• **What the exercise asks**:
Using the records underneath, tally the lines where the word "Hinc" appears and please give only the count.

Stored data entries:
(* ===== verification/ThreadSpec.v ===== *)
(** * The CTL thread

    One iteration of [seatctrl_threadFunc] as a transition of the supervisor: a frame that is
    accepted becomes the observation of the next supervisor step, everything else leaves the
    context alone; the whole loop as a run of the supervisor; and when the loop ends. *)
From Stdlib Require Import ZArith Lia String.
From stdpp Require Import base numbers list strings.
From S2P Require Import Prelude Prog CanDbc Os SeatController CtlMachine ControllerSpec.
From S2P Require Import ControlLoopSpec ApiSpec.

Section Thread.
Context {CAN : Cantools} {CANL : CantoolsLaws CAN} {S : Type} {O : OS S}.

(** The [while] condition. *)
Definition loop_on (c : seatctrl_context_t) : bool :=
  running c && negb (socket c =? SOCKET_INVALID).

Definition ctl_read (m : machine S) : (Z * Z * can_frame) * machine S :=
  sys (O_read (socket (m_ctx m)) zero_frame sizeof_can_frame) m.

(** The machine in which the control loop runs after frame [f] was accepted. *)
Definition after_stat (f : can_frame) (m : machine S) : machine S :=
  with_ctx (observe (decoded f)) (emit (pos_event (m_ctx m) (CanDbc.motor1_pos (decoded f))) m).

Lemma iteration_stops (m : machine S) :
  loop_on (m_ctx m) = false -> exec seatctrl_thread_iteration m = (false, m).
Proof.
  unfold loop_on. intros H. unfold seatctrl_thread_iteration. rewrite exec_get_ctx, exec_if.
  by rewrite H.
Qed.

(** C32: Closing a valid context.  Whatever the system calls answer, even when the socket cannot be
    closed or the thread not be joined, the context ends stopped, without socket and thread id, and
    passes the tests of [seatctrl_open] again; nothing else of it has changed, nothing is sent, and
    a loop of the CTL thread that is still on it ends at its next iteration. *)
Theorem close_ends_thread p fuel (m : machine S) :
  valid p (m_ctx m) = true ->
  let '(rc, m') := exec (seatctrl_close p) m in
  In rc [SEAT_CTRL_OK; SEAT_CTRL_ERR] /\ m_ctx m' = ctx_closed (m_ctx m)
  /\ openable (m_ctx m') = true /\ written (m_trace m') = written (m_trace m)
  /\ exec (seatctrl_thread_loop (Datatypes.S fuel)) m' = (false, m').
Proof.
  intros Hv. pose proof (close_spec p m) as H. rewrite Hv in H.
  destruct (exec (seatctrl_close p) m) as [rc m']. destruct H as (H1 & Hc & H2 & H3).
  split_and!; try done. cbn [seatctrl_thread_loop].
  rewrite exec_bind, iteration_stops; [done|]. by rewrite Hc.
Qed.

(** The upcall of an I/O error. *)
Definition error_upcall (c : seatctrl_context_t) (err : Z) : list event := io_error_events c err.

(** Read errors: EAGAIN and EINTR keep the loop going, every other error (ENETDOWN included) is
    reported to the callback and ends the loop.  Nothing is sent and the context stays. *)
Lemma iteration_read_error (m : machine S) :
  loop_on (m_ctx m) = true ->
  let '((cnt, err, frame), m1) := ctl_read m in
  cnt = -1 ->
  let '(again, m') := exec seatctrl_thread_iteration m in
  again = (err =? EAGAIN) || (err =? EINTR)
  /\ m_ctx m' = m_ctx m /\ m_st m' = m_st m /\ written (m_trace m') = written (m_trace m)
  /\ (again = false -> exists pre, m_trace m' = pre ++ error_upcall (m_ctx m) err).
Proof.
  unfold loop_on, ctl_read. intros H. pose proof (effect_sys (O_read (socket (m_ctx m)) zero_frame
    sizeof_can_frame) m) as [A1 A2 A3].
  pose proof (sys_st (O_read (socket (m_ctx m)) zero_frame sizeof_can_frame) m) as A4.
  unfold seatctrl_thread_iteration. autorewrite with run. rewrite H. cbn [negb].
  autorewrite with run.
  destruct (sys _ m) as [[[cnt err] frame] m1]. msimpl. intros ->. cbn [Z.ltb Z.compare andb].
  rewrite app_nil_r in A3. autorewrite with run. rewrite A1.
  apply andb_true_iff in H as [Hr _]. rewrite Hr.
  destruct (err =? EAGAIN) eqn:E1; [|destruct (err =? EINTR) eqn:E2].
  - cbn [negb]. rewrite exec_usleep, exec_ret. autorewrite with sys.
    rewrite written_app, A1, A3, A4, app_nil_r. by split_and!.
  - rewrite exec_usleep, exec_ret. autorewrite with sys.
    rewrite written_app, A1, A3, A4, app_nil_r. by split_and!.
  - autorewrite with run. rewrite !exec_usleep. autorewrite with run sys. rewrite A1.
    change (-1 =? ENETDOWN) with false. unfold error_upcall, io_error_events.
    destruct (event_cb (m_ctx m) =? 0); cbn [negb]; autorewrite with run sys;
      msimpl; autorewrite with sys; rewrite ?written_app, A1, A3, A4, ?app_nil_r;
      (split_and!; try done); intros _; eexists; [by rewrite app_nil_r | done].
Qed.


Lemma goal_of_observe d c : goal_of (observe d c) = goal_of c.
Proof. done. Qed.

Lemma obs_of_observe f c :
  obs_of (observe (decoded f) c)
  = Obs (CanDbc.motor1_pos (decoded f)) (CanDbc.motor1_mov_state (decoded f)).
Proof.
  destruct (decoded_ranges f) as (H1 & H2 & _). unfold is_u8 in *. unfold obs_of, observe.
  cbn [motor1_pos motor1_mov_state set_motor1_pos set_motor1_mov_state
       set_motor1_learning_state]. by rewrite !u8_small by (unfold is_u8; lia).
Qed.

(** A frame that is read: an acceptable SECU1_STAT frame becomes an observation, is reported to
    the callback when the position is new, and the supervisor makes one step with it; any other
    frame is dropped.  The loop goes on. *)
Lemma iteration_frame (m : machine S) :
  let c := m_ctx m in
  loop_on c = true ->
  let '((cnt, err, f), m1) := ctl_read m in
  0 <= cnt -> wf_frame f ->
  let '(again, m') := exec seatctrl_thread_iteration m in
  again = true /\
  if stat_verdict f =? SEAT_CTRL_OK then
    let '(frames, g, last) :=
      supervise (goal_of c) (last_of (m_st m))
        (Obs (CanDbc.motor1_pos (decoded f)) (CanDbc.motor1_mov_state (decoded f)))
        (pass_time (after_stat f m1)) (command_timeout (config c)) (u8 (motor_rpm (config c))) in
    m_ctx m' = ctx_after g (observe (decoded f) c) /\ last_of (m_st m') = last
    /\ written (m_trace m') = written (m_trace m) ++ frames
  else m_ctx m' = c /\ m_st m' = m_st m /\ written (m_trace m') = written (m_trace m).
Proof.
  unfold loop_on, ctl_read. cbv zeta. intros H.
  pose proof (effect_sys (O_read (socket (m_ctx m)) zero_frame sizeof_can_frame) m) as [A1 A2 A3].
  pose proof (sys_st (O_read (socket (m_ctx m)) zero_frame sizeof_can_frame) m) as A4.
  unfold seatctrl_thread_iteration. autorewrite with run. rewrite H. cbn [negb].
  autorewrite with run.
  destruct (sys _ m) as [[[cnt err] f] m1]. msimpl. intros Hcnt Hf. rewrite app_nil_r in A3.
  rewrite (proj2 (Z.ltb_ge _ _) Hcnt). cbn [andb]. autorewrite with run.
  destruct (can_id f =? CAN_SECU1_STAT_FRAME_ID) eqn:Eid.
  2: { autorewrite with run. rewrite exec_usleep, exec_ret. unfold stat_verdict. rewrite Eid.
       cbn [negb]. change (SEAT_CTRL_ERR_INVALID =? SEAT_CTRL_OK) with false. cbv iota.
       autorewrite with sys. rewrite written_app, A1, A3, A4, app_nil_r. by split_and!. }
  rewrite exec_bind, handle_secu_stat_spec by done. autorewrite with run.
  destruct (stat_verdict f =? SEAT_CTRL_OK).
  - autorewrite with run. rewrite exec_bind. fold (after_stat f m1).
    assert (m_ctx (after_stat f m1) = observe (decoded f) (m_ctx m)) as Ec
      by (unfold after_stat; msimpl; by rewrite A1).
    destruct (does_control_loop (after_stat f m1)) as [_ B]. cbv zeta in B.
    rewrite Ec, obs_of_observe, goal_of_observe in B.
    change (m_st (after_stat f m1)) with (m_st m1) in B. rewrite A2 in B.
    change (config (observe (decoded f) (m_ctx m))) with (config (m_ctx m)) in B.
    destruct (supervise _ _ _ _ _ _) as [[frames g] last]. destruct B as [B1 B2 B3].
    destruct (exec seatctrl_control_loop _) as [rc m2]. autorewrite with run.
    rewrite exec_usleep, exec_ret. autorewrite with sys. msimpl.
    rewrite B1, B2, written_app, B3, Ec. split_and!; try done.
    unfold after_stat. msimpl. by rewrite written_app, A3, written_pos_event, !app_nil_r.
  - autorewrite with run. rewrite exec_usleep, exec_ret. autorewrite with sys.
    rewrite written_app, A1, A3, A4, app_nil_r. by split_and!.
Qed.

(** ** The loop as a run of the supervisor *)

(** What one [read] means: nothing yet, the end of the loop, a frame that is dropped, or an
    observation. *)
Inductive bus_input := Quiet | Broken | Dropped | Accepted (o : observation).

Definition input_of (r : Z * Z * can_frame) : bus_input :=
  let '(cnt, err, f) := r in
  if cnt <? 0 then if (err =? EAGAIN) || (err =? EINTR) then Quiet else Broken
  else if stat_verdict f =? SEAT_CTRL_OK
       then Accepted (Obs (CanDbc.motor1_pos (decoded f)) (CanDbc.motor1_mov_state (decoded f)))
       else Dropped.

Record sup := Sup { s_goal : option goal; s_last : Z * Z; s_obs : observation }.

Definition abs (m : machine S) : sup :=
  Sup (goal_of (m_ctx m)) (last_of (m_st m)) (obs_of (m_ctx m)).

(** One input, taken at time [now]: the frames sent, the next state, and whether to go on. *)
Definition sup_step (timeout rpm : Z) (i : bus_input) (now : Z) (s : sup)
    : list can_frame * sup * bool :=
  match i with
  | Quiet | Dropped => ([], s, true)
  | Broken => ([], s, false)
  | Accepted o =>
      let '(frames, g, last) := supervise (s_goal s) (s_last s) o now timeout rpm in
      (frames, Sup g last o, true)
  end.

Fixpoint sup_run (timeout rpm : Z) (inputs : list (bus_input * Z)) (s : sup)
    : list can_frame * sup * bool :=
  match inputs with
  | [] => ([], s, true)
  | (i, now) :: rest =>
      let '(frames, s, on) := sup_step timeout rpm i now s in
      if on then let '(more, s, on) := sup_run timeout rpm rest s in (frames ++ more, s, on)
      else (frames, s, false)
  end.

Lemma ctx_after_frame g c : config (ctx_after g c) = config c /\ loop_on (ctx_after g c) = loop_on c
  /\ socket (ctx_after g c) = socket c /\ obs_of (ctx_after g c) = obs_of c.
Proof. unfold ctx_after. destruct (goal_of c), g; by split_and!. Qed.

Lemma goal_of_after g c last o now timeout rpm frames last' :
  supervise (goal_of c) last o now timeout rpm = (frames, g, last') -> goal_of (ctx_after g c) = g.
Proof.
  unfold supervise, ctx_after. destruct (goal_of c) as [g0|] eqn:E.
  - destruct (phase_of _ _ _ _); intros [= <- <- <-]; try done; apply goal_of_idle.
  - by intros [= <- <- <-].
Qed.

(** What an iteration takes from the outside: what it reads and the time of the pass. *)
Definition heard_now (m : machine S) : bus_input * Z :=
  let '(r, m1) := ctl_read m in (input_of r, pass_time (after_stat (snd r) m1)).

(** What [fuel] iterations from [m] take from the outside. *)
Fixpoint heard (fuel : nat) (m : machine S) : list (bus_input * Z) :=
  match fuel with
  | Datatypes.O => []
  | Datatypes.S fuel =>
      let '(again, m') := exec seatctrl_thread_iteration m in
      heard_now m :: if again then heard fuel m' else []
  end.

(** An iteration is a step of the supervisor with what it heard. *)
Lemma iteration_step {L : OSLaws S} (m : machine S) :
  let c := m_ctx m in
  loop_on c = true ->
  let '(again, m') := exec seatctrl_thread_iteration m in
  sup_step (command_timeout (config c)) (u8 (motor_rpm (config c)))
      (fst (heard_now m)) (snd (heard_now m)) (abs m)
    = (drop (length (written (m_trace m))) (written (m_trace m')), abs m', again)
    /\ written (m_trace m') = written (m_trace m)
         ++ drop (length (written (m_trace m))) (written (m_trace m'))
    /\ config (m_ctx m') = config c /\ loop_on (m_ctx m') = true.
Proof.
  cbv zeta. intros H. unfold heard_now. pose proof (iteration_read_error m H) as He.
  pose proof (iteration_frame m) as Hf. cbv zeta in Hf. specialize (Hf H).
  assert (Hr : -1 <= fst (fst (fst (ctl_read m))) /\ wf_frame (snd (fst (ctl_read m)))).
  { unfold ctl_read, sys, ctl_handle.
    pose proof (os_answers _ (O_read (socket (m_ctx m)) zero_frame sizeof_can_frame) (m_os m)) as Ha.
    destruct (os_handle _ _ _). simpl in *. intuition auto using wf_zero_frame. }
  destruct (ctl_read m) as [[[cnt err] f] m1]. destruct (exec _ m) as [again m'].
  cbn [fst snd input_of] in *. destruct Hr as [Hcnt Hwf].
  destruct (Z.ltb_spec cnt 0) as [Hneg|Hpos].
  - destruct (He ltac:(lia)) as (-> & E1 & E2 & E3 & _).
    rewrite E3, drop_all, app_nil_r, E1. unfold abs. rewrite E1, E2.
    split_and!; [by destruct (_ || _) | done | done | done].
  - destruct (Hf ltac:(lia) Hwf) as (-> & Hx). destruct (stat_verdict f =? SEAT_CTRL_OK).
    + cbn [sup_step abs s_goal s_last].
      destruct (supervise _ _ _ _ _ _) as [[frames g] last] eqn:Es.
      destruct Hx as (E1 & E2 & E3). rewrite E3, drop_app_length. unfold abs.
      pose proof (ctx_after_frame g (observe (decoded f) (m_ctx m))) as (F1 & F2 & F3 & F4).
      rewrite E1, E2, F1, F2, F4, obs_of_observe.
      rewrite (goal_of_after _ (observe (decoded f) (m_ctx m)) _ _ _ _ _ _ _ Es). by split_and!.
    + destruct Hx as (E1 & E2 & E3). rewrite E3, drop_all, app_nil_r, E1.
      unfold abs. by rewrite E1, E2.
Qed.

(** C2: Whatever the bus delivers, what the CTL thread does is the run of the supervisor on what was
    read and the times of the passes: the same frames in the same order, the same goal, and it
    ends where the supervisor does. *)
Theorem thread_refines {L : OSLaws S} fuel (m : machine S) :
  let c := m_ctx m in
  loop_on c = true ->
  let '(on, m') := exec (seatctrl_thread_loop fuel) m in
  exists frames,
    sup_run (command_timeout (config c)) (u8 (motor_rpm (config c))) (heard fuel m) (abs m)
    = (frames, abs m', on)
    /\ written (m_trace m') = written (m_trace m) ++ frames
    /\ (on = true -> length (heard fuel m) = fuel).
Proof.
  cbv zeta. revert m. induction fuel as [|fuel IH]; intros m H.
  { exists []. rewrite app_nil_r. by split_and!. }
  cbn [seatctrl_thread_loop heard]. rewrite exec_bind.
  pose proof (iteration_step m) as Hs. cbv zeta in Hs. specialize (Hs H).
  destruct (exec seatctrl_thread_iteration m) as [again m1]. destruct (heard_now m) as [i now].
  destruct Hs as (E1 & E2 & E3 & E4). rewrite exec_if. destruct again.
  - specialize (IH m1 E4). rewrite E3 in IH. destruct (exec _ m1) as [on m'].
    destruct IH as (frames & F1 & F2 & F3). cbn [fst snd] in E1.
    eexists (_ ++ frames). cbn [sup_run length]. rewrite E1, F1.
    split_and!; [done | | intros Hon; f_equal; auto].
    rewrite F2, E2 at 1. by rewrite app_assoc.
  - rewrite exec_ret. cbn [fst snd] in E1. eexists. cbn [sup_run length]. rewrite E1.
    split_and!; [done | exact E2 | done].
Qed.

End Thread.
#[local] Hint Resolve kept_send_off kept_send_move inv_direction : kept.

Lemma kept_stop_movement : kept seatctrl_stop_movement (fun _ => True).
Proof. unfold seatctrl_stop_movement. repeat kept_step; auto with kept. Qed.

#[local] Hint Resolve kept_stop_movement : kept.

Lemma kept_note_learned_mode b msg : kept (note_learned_mode b msg) (fun _ => True).
Proof. unfold note_learned_mode. repeat kept_step; done. Qed.

#[local] Hint Resolve kept_note_learned_mode : kept.

Lemma kept_resend_command : started -> kept resend_command (fun _ => True).
Proof.
  intros Hst. unfold resend_command. repeat kept_step; done.
Qed.

#[local] Hint Resolve kept_resend_command : kept.

Lemma kept_control_loop : kept seatctrl_control_loop (fun _ => True).
Proof.
  unfold seatctrl_control_loop. kept_step; [unfold update_learned_mode; repeat kept_step; done|].
  do 2 kept_step; [done|].
  assert started as Hst by (eapply inv_started; [done|]; by apply negb_false_iff).
  unfold report_change, remember_states, finish_operation, invalidate_last_states.
  repeat kept_step; done.
Qed.

#[local] Hint Resolve kept_control_loop : kept.

Lemma kept_handle_secu_stat f :
  wf_frame f -> Forall seen (option_list (bus_position f)) -> kept (handle_secu_stat f) (fun _ => True).
Proof.
  intros (_ & _ & Hlen & Hbytes) Hseen. unfold handle_secu_stat. kept_step; [done|].
  match goal with H : negb _ = false |- _ => rename H into Hid end.
  destruct (Z.ltb_spec (can_dlc f) 8) as [Hd|Hd].
  - pose proof (unpack_short stat_zero (data f) (can_dlc f) Hd) as Hu.
    destruct (CAN_secu1_stat_unpack _ _ _) as [rc stat]. simpl in Hu.
    by rewrite (proj2 (Z.eqb_neq rc 0)) by lia.
  - rewrite unpack_full by done. fold (decoded f). cbn [negb Z.eqb].
    destruct (decoded_ranges f) as (H1 & H2 & H3). rewrite stat_acceptable_decoded.
    apply kept_if; [|done]. intros Hacc.
    assert (valid_pos (CanDbc.motor1_pos (decoded f))) as Hp
      by (unfold valid_pos, is_u8 in *; lia).
    assert (seen (CanDbc.motor1_pos (decoded f))) as Hs.
    { revert Hseen. unfold bus_position, stat_verdict. rewrite Hid, (proj2 (Z.ltb_ge _ _) Hd), Hacc.
      intros Hs. by inversion Hs. }
    repeat kept_step; try done; intros c' Hc';
      by destruct (inv_observe (decoded f) c' Hs Hp H2 H3 Hc') as (? & ? & ?).
Qed.

Lemma kept_thread_iteration : kept seatctrl_thread_iteration (fun _ => True).
Proof.
  unfold seatctrl_thread_iteration. do 2 kept_step; [done|].
  apply kept_get_ctx; intros c1 _.
  apply keeps_bind, kept_os_read. intros [[cnt err] f] [_ Hf] Hr. split; [by repeat constructor|].
  cbn [positions_read fst snd] in Hr.
  repeat kept_step; try done. apply kept_handle_secu_stat; [apply Hf; auto with width|].
  by destruct (cnt <? 0).
Qed.

Lemma kept_wait_motor1_pos n : kept (wait_motor1_pos n) (fun _ => True).
Proof. induction n as [|n IH]; cbn [wait_motor1_pos]; repeat kept_step; done. Qed.

#[local] Hint Resolve kept_wait_motor1_pos : kept.

Lemma direction_to_legal a b : direction_to a b <> INV.
Proof. unfold direction_to. by destruct (_ <? _). Qed.

#[local] Hint Resolve direction_to_legal : kept.

(** The results a client of [seatctrl_set_position] has to expect. *)
Definition set_position_status (rc : Z) : Prop :=
  send_status rc \/ In rc [SEAT_CTRL_ERR_INVALID; SEAT_CTRL_ERR_NO_FRAMES].

Lemma kept_start_movement cur pos :
  ask pos -> 0 <= pos <= 100 -> kept (start_movement cur pos) set_position_status.
Proof.
  intros Ha Hp. unfold start_movement. kept_step; [kept_step|].
  kept_step; [kept_step; auto with kept|].
  kept_step; [kept_step; [|done]; intros; eapply inv_publish_direction; eauto with kept|].
  kept_step; [kept_step; [|done]; intros; by apply inv_publish_position|].
  apply kept_get_ctx; intros c Hc.
  eapply keeps_mono; [|apply kept_send_cmd1_status; intros; apply move_frame; auto with kept].
  - by left.
  - by eapply inv_asked.
Qed.

Lemma kept_set_position_status p pos :
  ask pos -> kept (seatctrl_set_position p pos) set_position_status.
Proof.
  intros Ha. unfold seatctrl_set_position, stay_there, motor1_pos_known.
  do 2 kept_step; [by right; left|]. apply kept_if; intros Hpos; [by right; left|].
  kept_step; [repeat kept_step; done|]. apply kept_if; intros _; [by right; right; left|].
  kept_step; [kept_step|]. kept_step; [kept_step|]. kept_step. apply kept_if; intros _.
  - repeat kept_step; auto with kept. by left; left.
  - apply kept_start_movement; [done | lia].
Qed.

Lemma kept_set_position p pos : ask pos -> kept (seatctrl_set_position p pos) (fun _ => True).
Proof. intros. eapply keeps_mono; [|by apply kept_set_position_status]. done. Qed.

Lemma kept_get_position p : kept (seatctrl_get_position p) (fun _ => True).
Proof. unfold seatctrl_get_position. repeat kept_step; done. Qed.

Lemma kept_set_event_callback p cb ud :
  kept (seatctrl_set_event_callback p cb ud) (fun _ => True).
Proof. unfold seatctrl_set_event_callback. repeat kept_step; auto with kept. Qed.

Ltac kept_steps :=
  repeat (kept_step || (apply kept_silent; done) ||
          match goal with
          | |- keeps _ _ (match ?x with _ => _ end) _ => destruct x
          end); auto with kept.

Lemma kept_open p : kept (seatctrl_open p) (fun _ => True).
Proof. unfold seatctrl_open. kept_steps. Qed.
(* ===== verification/ClosedLoop.v ===== *)
(** * The controller against the simulated ECU

    The simulated seat stays in its range and its frames say where it is ([engine_frames]); the two
    sides give the frames of both directions the same meaning ([controller_and_ecu_agree]); a
    control loop that is fed by a live bus ends every operation within a bounded number of
    iterations ([every_operation_ends]), and the simulator is such a bus. *)
From Stdlib Require Import ZArith Lia String.
From stdpp Require Import base numbers list strings.
From S2P Require Import Prelude Prog CanDbc Os CanSim VirtualMachine SeatController CtlMachine.
From S2P Require Import ControllerSpec ControlLoopSpec ApiSpec ThreadSpec.

(** ** The engine *)

Record engine_ok (s : sae_context_t) : Prop := EngineOk {
  en_pos : _sim_motor1_pos s = SAE_POS_INVALID \/ 0 <= _sim_motor1_pos s < 101 * 1024;
  en_status : 0 <= _sim_motor1_status s <= 2;
  en_inc : _sim_motor1_status s = MotorDirection_INC -> 0 <= _sim_motor1_inc s;
  en_dec : _sim_motor1_status s = MotorDirection_DEC -> _sim_motor1_inc s <= 0;
  en_delay : 0 <= _sim_delay s }.

Lemma sae_pos_percent_div p : sae_pos_percent p = p / 1024.
Proof. unfold sae_pos_percent, POS_SHIFT. by rewrite Z.shiftr_div_pow2 by lia. Qed.

Lemma sae_pos_percent_raw p : sae_pos_percent (sae_pos_raw p) = p.
Proof.
  rewrite sae_pos_percent_div. unfold sae_pos_raw, POS_SHIFT.
  rewrite Z.shiftl_mul_pow2 by lia. change (2 ^ 10) with 1024. by rewrite Z.div_mul by lia.
Qed.

Lemma leave_invalid_ok s :
  engine_ok s ->
  engine_ok (leave_invalid_pos s) /\ 0 <= _sim_motor1_pos (leave_invalid_pos s) < 101 * 1024.
Proof.
  intros []. unfold leave_invalid_pos, SAE_POS_INVALID in *.
  change (sae_pos_raw 42) with 43008.
  destruct (Z.eqb_spec (_sim_motor1_pos s) (-1)); (split; [split|]); simpl; try done; lia.
Qed.

Lemma reset_thresholds_ok s :
  engine_ok s -> engine_ok (reset_thresholds s)
  /\ _sim_motor1_pos (reset_thresholds s) = _sim_motor1_pos s.
Proof.
  intros []. unfold reset_thresholds. destruct (_sim_threshold_enabled s); (split; [split|]); done.
Qed.

(** A tick keeps the seat within 0 and 100 percent. *)
Lemma move_motor1_ok s :
  engine_ok s -> 0 <= _sim_motor1_pos s < 101 * 1024 ->
  engine_ok (move_motor1 s) /\ 0 <= _sim_motor1_pos (move_motor1 s) < 101 * 1024.
Proof.
  intros [_ Hst Hinc Hdec Hdelay] Hp. unfold move_motor1, MotorDirection_INC, MotorDirection_DEC in *.
  rewrite !sae_pos_percent_div.
  destruct (Z.eqb_spec (_sim_motor1_status s) 2) as [E2|E2];
    [|destruct (Z.eqb_spec (_sim_motor1_status s) 1) as [E1|E1]].
  - specialize (Hinc E2).
    destruct (Z.leb_spec ((_sim_motor1_pos s + _sim_motor1_inc s) / 1024) 100) as [Hle|Hle];
      [pose proof (Z.div_mod (_sim_motor1_pos s + _sim_motor1_inc s) 1024 ltac:(lia));
       pose proof (Z.mod_pos_bound (_sim_motor1_pos s + _sim_motor1_inc s) 1024 ltac:(lia)) |];
      destruct (_ && _ && negb _); (split; [split|]); simpl; unfold MotorDirection_OFF,
        MotorDirection_INC, MotorDirection_DEC; try lia.
  - specialize (Hdec E1).
    destruct (Z.leb_spec 0 ((_sim_motor1_pos s + _sim_motor1_inc s) / 1024)) as [Hle|Hle];
      [pose proof (Z.div_mod (_sim_motor1_pos s + _sim_motor1_inc s) 1024 ltac:(lia));
       pose proof (Z.mod_pos_bound (_sim_motor1_pos s + _sim_motor1_inc s) 1024 ltac:(lia)) |];
      destruct (_ && _ && negb _); (split; [split|]); simpl; unfold MotorDirection_OFF,
        MotorDirection_INC, MotorDirection_DEC; try lia.
  - split; [split|]; try done; try lia.
Qed.

Lemma sae_tick_ok s :
  engine_ok s -> engine_ok (sae_tick s) /\ 0 <= _sim_motor1_pos (sae_tick s) < 101 * 1024.
Proof.
  intros H. destruct (leave_invalid_ok s H) as [H1 P1].
  destruct (reset_thresholds_ok _ H1) as [H2 P2]. rewrite <- P2 in P1. by apply move_motor1_ok.
Qed.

• **Reply**:
2